*** Opening of Records for processing ***
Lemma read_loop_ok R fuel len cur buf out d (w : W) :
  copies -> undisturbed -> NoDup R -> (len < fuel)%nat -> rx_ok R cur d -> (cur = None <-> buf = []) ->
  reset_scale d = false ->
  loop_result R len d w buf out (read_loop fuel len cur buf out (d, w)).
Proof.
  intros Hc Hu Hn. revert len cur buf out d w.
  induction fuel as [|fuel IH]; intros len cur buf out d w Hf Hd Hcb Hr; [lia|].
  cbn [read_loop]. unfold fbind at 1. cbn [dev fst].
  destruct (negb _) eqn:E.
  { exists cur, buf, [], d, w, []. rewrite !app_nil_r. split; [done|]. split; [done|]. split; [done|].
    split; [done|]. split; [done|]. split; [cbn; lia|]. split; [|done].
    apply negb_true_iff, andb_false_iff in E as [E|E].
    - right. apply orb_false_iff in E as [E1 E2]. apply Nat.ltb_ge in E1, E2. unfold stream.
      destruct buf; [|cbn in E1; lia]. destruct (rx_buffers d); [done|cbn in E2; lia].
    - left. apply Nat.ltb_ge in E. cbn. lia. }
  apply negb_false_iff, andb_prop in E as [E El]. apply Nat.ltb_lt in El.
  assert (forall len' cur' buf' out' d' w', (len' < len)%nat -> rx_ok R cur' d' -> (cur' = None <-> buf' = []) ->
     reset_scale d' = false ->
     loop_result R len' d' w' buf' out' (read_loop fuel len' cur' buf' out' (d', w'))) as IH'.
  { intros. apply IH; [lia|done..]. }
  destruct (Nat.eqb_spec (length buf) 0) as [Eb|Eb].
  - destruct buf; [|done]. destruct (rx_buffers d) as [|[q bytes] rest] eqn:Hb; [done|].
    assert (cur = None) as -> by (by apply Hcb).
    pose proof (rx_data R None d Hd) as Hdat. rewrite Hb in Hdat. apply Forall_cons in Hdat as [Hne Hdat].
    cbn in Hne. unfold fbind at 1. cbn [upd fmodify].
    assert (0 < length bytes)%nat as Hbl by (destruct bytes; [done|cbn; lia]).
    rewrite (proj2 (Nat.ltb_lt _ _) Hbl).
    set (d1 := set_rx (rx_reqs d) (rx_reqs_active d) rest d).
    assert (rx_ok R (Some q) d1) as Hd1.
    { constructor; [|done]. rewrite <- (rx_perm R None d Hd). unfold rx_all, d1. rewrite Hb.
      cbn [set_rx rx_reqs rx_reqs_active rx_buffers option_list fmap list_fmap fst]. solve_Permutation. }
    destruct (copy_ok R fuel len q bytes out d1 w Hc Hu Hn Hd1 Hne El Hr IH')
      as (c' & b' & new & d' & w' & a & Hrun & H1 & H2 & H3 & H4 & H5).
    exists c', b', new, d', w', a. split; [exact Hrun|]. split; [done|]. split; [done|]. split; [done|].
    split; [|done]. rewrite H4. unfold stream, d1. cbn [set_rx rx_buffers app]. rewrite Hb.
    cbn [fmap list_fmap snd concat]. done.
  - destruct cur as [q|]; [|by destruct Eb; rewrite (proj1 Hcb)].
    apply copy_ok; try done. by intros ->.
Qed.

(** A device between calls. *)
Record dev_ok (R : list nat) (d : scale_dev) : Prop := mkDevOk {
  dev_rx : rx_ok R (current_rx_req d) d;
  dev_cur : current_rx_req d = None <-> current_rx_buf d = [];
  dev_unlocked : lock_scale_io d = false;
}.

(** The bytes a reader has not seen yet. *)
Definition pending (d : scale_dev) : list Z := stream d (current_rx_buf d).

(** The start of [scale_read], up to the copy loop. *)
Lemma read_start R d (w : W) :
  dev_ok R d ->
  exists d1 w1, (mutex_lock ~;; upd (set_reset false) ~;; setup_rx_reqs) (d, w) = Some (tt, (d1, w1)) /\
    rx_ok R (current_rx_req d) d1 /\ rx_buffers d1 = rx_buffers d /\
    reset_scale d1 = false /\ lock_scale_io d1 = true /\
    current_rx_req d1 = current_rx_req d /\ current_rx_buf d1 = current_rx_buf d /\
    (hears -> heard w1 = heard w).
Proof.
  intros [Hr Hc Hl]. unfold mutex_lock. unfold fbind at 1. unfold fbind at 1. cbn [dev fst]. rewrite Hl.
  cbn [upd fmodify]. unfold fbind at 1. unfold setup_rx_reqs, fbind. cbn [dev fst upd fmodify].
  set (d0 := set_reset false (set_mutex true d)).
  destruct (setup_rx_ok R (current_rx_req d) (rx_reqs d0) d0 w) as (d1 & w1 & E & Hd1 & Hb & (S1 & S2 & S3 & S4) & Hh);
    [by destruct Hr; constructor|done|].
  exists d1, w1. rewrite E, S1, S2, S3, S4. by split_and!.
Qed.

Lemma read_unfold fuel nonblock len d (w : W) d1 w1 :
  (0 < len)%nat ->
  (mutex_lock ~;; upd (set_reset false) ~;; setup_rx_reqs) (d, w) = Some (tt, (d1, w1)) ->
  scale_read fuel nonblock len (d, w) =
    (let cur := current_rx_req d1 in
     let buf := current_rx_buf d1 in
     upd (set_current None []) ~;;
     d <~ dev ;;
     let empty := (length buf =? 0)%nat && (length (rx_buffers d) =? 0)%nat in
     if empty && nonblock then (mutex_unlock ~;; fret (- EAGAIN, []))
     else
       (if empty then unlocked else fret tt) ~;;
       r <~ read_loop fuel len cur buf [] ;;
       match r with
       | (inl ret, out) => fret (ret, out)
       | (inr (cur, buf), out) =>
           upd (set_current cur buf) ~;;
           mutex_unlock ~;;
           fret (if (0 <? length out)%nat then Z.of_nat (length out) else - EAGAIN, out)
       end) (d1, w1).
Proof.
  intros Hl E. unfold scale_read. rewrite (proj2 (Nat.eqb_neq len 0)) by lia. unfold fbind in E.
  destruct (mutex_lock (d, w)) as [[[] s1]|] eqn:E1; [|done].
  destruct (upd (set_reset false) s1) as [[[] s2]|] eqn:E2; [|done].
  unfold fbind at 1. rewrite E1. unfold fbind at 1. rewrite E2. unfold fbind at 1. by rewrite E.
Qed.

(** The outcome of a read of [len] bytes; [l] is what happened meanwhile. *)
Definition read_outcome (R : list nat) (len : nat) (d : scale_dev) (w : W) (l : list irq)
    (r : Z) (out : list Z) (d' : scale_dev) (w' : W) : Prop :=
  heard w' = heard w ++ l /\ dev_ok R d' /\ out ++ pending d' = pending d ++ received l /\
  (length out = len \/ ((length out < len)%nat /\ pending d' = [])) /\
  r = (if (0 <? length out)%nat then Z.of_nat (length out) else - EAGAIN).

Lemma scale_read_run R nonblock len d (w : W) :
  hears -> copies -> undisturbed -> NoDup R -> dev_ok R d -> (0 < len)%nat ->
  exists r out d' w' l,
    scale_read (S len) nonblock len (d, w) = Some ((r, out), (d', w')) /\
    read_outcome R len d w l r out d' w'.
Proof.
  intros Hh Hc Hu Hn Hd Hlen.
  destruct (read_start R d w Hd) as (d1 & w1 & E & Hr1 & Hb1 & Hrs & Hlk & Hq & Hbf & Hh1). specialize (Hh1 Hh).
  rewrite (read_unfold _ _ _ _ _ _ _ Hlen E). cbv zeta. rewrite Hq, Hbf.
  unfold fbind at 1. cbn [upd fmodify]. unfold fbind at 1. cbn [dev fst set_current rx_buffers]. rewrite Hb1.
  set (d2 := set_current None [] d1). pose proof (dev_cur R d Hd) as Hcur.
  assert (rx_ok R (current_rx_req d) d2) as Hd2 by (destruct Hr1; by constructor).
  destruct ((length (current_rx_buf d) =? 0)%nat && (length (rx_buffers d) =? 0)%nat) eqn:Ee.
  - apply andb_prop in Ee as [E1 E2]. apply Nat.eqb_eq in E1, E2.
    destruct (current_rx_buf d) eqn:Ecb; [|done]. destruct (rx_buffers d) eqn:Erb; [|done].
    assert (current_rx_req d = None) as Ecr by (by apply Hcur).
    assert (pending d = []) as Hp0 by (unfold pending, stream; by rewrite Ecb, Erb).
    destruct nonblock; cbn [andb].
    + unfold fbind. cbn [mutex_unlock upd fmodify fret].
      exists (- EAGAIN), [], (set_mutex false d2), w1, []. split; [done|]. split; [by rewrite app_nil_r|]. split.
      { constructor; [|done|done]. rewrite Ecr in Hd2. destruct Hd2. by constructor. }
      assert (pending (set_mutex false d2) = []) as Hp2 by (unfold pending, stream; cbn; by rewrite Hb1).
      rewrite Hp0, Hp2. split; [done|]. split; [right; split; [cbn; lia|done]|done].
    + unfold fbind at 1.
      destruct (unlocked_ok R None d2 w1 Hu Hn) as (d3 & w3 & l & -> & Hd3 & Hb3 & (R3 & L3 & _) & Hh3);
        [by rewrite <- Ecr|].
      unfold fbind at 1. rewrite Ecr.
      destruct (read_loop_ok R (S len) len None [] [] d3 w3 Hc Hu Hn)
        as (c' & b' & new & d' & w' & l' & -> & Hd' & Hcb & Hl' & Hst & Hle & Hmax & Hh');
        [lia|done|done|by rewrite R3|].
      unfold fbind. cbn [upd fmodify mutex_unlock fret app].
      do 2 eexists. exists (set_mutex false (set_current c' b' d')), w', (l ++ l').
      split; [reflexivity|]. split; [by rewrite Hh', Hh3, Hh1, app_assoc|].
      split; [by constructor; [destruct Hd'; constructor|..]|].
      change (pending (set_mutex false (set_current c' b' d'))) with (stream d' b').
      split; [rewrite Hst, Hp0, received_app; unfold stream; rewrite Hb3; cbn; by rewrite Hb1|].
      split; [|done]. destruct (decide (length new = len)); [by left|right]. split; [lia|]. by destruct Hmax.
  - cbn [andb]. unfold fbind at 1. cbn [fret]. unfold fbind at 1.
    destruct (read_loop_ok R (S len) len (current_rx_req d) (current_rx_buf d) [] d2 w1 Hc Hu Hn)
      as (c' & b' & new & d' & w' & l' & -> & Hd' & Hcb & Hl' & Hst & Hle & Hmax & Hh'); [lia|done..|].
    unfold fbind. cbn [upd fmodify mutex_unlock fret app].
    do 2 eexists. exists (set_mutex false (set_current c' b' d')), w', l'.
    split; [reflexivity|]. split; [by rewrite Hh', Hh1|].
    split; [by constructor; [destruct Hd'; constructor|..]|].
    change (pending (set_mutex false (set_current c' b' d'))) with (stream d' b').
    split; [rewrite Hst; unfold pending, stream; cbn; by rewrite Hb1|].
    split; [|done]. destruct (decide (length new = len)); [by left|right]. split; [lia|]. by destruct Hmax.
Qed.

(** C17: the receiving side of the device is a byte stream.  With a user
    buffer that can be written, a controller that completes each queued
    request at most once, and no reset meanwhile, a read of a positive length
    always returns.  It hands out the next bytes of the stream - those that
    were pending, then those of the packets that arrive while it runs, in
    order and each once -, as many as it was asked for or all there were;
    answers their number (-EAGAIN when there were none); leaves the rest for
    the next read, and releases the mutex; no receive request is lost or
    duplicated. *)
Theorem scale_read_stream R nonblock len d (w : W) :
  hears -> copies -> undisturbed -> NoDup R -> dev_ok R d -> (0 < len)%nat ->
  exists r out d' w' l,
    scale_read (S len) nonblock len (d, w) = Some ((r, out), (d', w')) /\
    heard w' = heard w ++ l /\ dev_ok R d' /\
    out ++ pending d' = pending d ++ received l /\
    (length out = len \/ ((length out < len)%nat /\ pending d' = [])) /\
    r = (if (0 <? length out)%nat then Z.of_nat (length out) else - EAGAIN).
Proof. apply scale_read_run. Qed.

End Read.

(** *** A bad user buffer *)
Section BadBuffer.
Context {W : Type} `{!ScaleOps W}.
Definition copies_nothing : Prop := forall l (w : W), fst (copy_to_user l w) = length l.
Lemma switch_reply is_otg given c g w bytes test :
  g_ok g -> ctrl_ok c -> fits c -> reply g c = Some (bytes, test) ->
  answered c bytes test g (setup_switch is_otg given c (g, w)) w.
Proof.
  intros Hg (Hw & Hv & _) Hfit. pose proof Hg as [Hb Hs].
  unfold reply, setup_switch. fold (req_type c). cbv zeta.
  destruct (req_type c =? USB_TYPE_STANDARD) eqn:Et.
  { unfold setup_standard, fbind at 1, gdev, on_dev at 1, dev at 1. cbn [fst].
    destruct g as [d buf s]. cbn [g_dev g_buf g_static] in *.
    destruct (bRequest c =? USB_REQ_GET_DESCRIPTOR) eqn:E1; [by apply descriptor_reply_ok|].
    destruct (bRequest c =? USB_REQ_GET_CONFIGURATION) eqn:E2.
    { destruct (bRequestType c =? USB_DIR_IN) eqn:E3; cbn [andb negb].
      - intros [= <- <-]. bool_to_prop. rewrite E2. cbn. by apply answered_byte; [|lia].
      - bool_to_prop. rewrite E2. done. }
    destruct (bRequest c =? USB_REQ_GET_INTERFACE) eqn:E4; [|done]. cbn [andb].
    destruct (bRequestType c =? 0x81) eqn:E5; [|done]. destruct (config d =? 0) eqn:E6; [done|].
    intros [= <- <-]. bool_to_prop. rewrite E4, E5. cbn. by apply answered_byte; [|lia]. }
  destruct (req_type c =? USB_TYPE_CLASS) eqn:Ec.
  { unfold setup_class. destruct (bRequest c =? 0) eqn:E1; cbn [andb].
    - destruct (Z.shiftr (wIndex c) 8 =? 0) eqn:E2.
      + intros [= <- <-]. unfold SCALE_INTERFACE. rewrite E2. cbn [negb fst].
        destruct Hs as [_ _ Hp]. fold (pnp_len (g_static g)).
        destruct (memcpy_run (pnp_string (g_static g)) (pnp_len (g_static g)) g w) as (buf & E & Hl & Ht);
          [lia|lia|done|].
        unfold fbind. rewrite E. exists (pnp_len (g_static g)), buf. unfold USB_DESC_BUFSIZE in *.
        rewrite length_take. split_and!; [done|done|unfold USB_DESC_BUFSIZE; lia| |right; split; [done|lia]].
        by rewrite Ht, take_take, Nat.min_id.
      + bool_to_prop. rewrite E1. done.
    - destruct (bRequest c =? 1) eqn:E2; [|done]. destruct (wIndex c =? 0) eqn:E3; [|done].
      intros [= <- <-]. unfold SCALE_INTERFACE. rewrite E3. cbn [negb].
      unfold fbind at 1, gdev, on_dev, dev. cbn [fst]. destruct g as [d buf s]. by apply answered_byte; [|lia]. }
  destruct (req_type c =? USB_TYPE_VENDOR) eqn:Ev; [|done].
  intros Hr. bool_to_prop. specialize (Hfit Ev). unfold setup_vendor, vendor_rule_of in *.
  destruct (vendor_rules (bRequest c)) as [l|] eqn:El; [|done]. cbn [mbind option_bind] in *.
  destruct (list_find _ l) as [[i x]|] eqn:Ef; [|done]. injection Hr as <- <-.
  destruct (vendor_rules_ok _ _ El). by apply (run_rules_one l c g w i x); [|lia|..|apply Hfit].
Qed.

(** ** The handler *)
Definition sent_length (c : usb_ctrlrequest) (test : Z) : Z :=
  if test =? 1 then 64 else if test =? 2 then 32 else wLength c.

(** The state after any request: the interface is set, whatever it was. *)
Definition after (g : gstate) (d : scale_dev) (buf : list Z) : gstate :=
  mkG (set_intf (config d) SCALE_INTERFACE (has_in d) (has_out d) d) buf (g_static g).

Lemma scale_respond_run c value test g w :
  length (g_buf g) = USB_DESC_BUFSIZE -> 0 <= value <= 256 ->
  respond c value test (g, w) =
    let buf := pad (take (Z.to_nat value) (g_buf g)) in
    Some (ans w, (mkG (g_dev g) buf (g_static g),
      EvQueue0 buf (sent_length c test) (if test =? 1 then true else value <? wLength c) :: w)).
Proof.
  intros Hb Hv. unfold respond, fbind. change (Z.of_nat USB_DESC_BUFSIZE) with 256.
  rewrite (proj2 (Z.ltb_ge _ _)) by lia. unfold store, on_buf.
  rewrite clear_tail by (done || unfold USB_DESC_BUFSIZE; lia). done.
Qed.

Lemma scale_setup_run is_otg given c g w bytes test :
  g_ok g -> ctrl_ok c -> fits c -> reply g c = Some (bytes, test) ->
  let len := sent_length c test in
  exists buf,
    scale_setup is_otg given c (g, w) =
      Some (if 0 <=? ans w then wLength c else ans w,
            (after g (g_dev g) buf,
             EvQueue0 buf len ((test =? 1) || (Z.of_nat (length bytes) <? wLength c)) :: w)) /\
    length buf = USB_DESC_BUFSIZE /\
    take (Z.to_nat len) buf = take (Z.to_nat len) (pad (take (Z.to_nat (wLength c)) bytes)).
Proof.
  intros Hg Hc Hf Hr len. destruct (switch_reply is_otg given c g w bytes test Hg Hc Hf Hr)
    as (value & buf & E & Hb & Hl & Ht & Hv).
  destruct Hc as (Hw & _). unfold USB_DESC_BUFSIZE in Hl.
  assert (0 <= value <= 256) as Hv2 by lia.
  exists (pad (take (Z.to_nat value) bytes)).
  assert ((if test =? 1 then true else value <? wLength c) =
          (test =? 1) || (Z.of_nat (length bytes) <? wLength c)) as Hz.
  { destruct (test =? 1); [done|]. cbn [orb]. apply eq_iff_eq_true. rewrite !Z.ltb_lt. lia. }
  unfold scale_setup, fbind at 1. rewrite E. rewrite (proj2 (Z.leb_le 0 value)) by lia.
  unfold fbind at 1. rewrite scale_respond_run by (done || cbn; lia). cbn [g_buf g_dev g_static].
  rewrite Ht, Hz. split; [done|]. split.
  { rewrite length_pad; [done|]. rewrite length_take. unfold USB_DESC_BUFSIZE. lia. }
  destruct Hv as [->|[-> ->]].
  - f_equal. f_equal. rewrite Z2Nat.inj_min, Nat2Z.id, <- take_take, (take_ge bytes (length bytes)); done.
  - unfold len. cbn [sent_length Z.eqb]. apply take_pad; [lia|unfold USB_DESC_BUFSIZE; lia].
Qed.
*** Close of Records for processing ***
Problem statement
From the first line of the data above to the line containing "assert (forall len'", repeat everything exactly and add nothing.

Answer area
Lemma read_loop_ok R fuel len cur buf out d (w : W) :
  copies -> undisturbed -> NoDup R -> (len < fuel)%nat -> rx_ok R cur d -> (cur = None <-> buf = []) ->
  reset_scale d = false ->
  loop_result R len d w buf out (read_loop fuel len cur buf out (d, w)).
Proof.
  intros Hc Hu Hn. revert len cur buf out d w.
  induction fuel as [|fuel IH]; intros len cur buf out d w Hf Hd Hcb Hr; [lia|].
  cbn [read_loop]. unfold fbind at 1. cbn [dev fst].
  destruct (negb _) eqn:E.
  { exists cur, buf, [], d, w, []. rewrite !app_nil_r. split; [done|]. split; [done|]. split; [done|].
    split; [done|]. split; [done|]. split; [cbn; lia|]. split; [|done].
    apply negb_true_iff, andb_false_iff in E as [E|E].
    - right. apply orb_false_iff in E as [E1 E2]. apply Nat.ltb_ge in E1, E2. unfold stream.
      destruct buf; [|cbn in E1; lia]. destruct (rx_buffers d); [done|cbn in E2; lia].
    - left. apply Nat.ltb_ge in E. cbn. lia. }
  apply negb_false_iff, andb_prop in E as [E El]. apply Nat.ltb_lt in El.
  assert (forall len' cur' buf' out' d' w', (len' < len)%nat -> rx_ok R cur' d' -> (cur' = None <-> buf' = []) ->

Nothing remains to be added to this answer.